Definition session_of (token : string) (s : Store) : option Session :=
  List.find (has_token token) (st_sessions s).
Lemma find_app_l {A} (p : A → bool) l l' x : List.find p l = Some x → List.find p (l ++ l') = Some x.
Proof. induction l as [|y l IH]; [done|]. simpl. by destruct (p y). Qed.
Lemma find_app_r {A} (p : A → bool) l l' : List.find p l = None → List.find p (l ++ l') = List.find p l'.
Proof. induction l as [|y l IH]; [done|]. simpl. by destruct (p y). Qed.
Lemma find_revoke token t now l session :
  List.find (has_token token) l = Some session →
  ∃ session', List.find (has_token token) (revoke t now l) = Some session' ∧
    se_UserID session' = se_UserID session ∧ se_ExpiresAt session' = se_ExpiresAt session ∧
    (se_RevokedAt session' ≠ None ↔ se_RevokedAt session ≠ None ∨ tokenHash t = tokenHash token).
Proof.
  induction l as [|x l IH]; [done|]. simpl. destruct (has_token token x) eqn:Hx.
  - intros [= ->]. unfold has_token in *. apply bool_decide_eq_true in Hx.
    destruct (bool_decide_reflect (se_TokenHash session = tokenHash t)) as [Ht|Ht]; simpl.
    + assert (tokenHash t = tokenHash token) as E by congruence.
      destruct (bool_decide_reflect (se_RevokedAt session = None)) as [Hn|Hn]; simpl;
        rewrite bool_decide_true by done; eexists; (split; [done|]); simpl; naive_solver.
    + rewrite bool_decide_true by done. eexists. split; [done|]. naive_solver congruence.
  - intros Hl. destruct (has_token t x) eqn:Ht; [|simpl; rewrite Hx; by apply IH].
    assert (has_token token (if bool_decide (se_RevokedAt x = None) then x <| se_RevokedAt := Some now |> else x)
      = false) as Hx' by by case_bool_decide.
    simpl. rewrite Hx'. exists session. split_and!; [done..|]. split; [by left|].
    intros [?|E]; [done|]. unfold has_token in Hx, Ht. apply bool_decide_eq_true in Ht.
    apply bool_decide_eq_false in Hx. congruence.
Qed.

...

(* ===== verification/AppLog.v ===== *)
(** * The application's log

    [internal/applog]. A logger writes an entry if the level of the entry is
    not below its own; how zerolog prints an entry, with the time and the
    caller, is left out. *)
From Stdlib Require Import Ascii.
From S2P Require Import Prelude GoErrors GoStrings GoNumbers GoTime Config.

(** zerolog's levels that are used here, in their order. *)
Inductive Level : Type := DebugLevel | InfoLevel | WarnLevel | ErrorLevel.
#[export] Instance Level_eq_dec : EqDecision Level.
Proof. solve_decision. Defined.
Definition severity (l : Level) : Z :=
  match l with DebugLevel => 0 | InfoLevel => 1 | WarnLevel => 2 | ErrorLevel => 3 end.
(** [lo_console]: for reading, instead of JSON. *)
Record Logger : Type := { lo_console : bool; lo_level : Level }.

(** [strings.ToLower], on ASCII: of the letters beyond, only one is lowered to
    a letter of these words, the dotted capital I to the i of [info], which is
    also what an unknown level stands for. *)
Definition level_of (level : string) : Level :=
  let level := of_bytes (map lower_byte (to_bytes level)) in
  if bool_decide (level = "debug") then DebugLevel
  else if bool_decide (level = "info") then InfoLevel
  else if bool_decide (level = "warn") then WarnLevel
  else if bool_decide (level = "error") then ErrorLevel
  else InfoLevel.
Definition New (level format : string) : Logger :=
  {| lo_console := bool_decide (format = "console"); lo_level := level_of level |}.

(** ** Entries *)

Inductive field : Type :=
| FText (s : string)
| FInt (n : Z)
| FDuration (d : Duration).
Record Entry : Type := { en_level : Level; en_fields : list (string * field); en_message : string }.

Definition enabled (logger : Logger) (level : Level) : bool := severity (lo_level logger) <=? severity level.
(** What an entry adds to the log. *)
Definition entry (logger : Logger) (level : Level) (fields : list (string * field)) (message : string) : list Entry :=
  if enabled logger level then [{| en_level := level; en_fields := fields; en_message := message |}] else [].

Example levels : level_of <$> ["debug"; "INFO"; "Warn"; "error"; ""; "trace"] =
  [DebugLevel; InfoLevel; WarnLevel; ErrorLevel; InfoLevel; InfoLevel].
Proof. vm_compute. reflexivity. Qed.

Task to complete:
Whenever a line in the listing above includes the word "WarnLevel", return that line.

Final answer:
Inductive Level : Type := DebugLevel | InfoLevel | WarnLevel | ErrorLevel.
  match l with DebugLevel => 0 | InfoLevel => 1 | WarnLevel => 2 | ErrorLevel => 3 end.
  else if bool_decide (level = "warn") then WarnLevel
  [DebugLevel; InfoLevel; WarnLevel; ErrorLevel; InfoLevel; InfoLevel].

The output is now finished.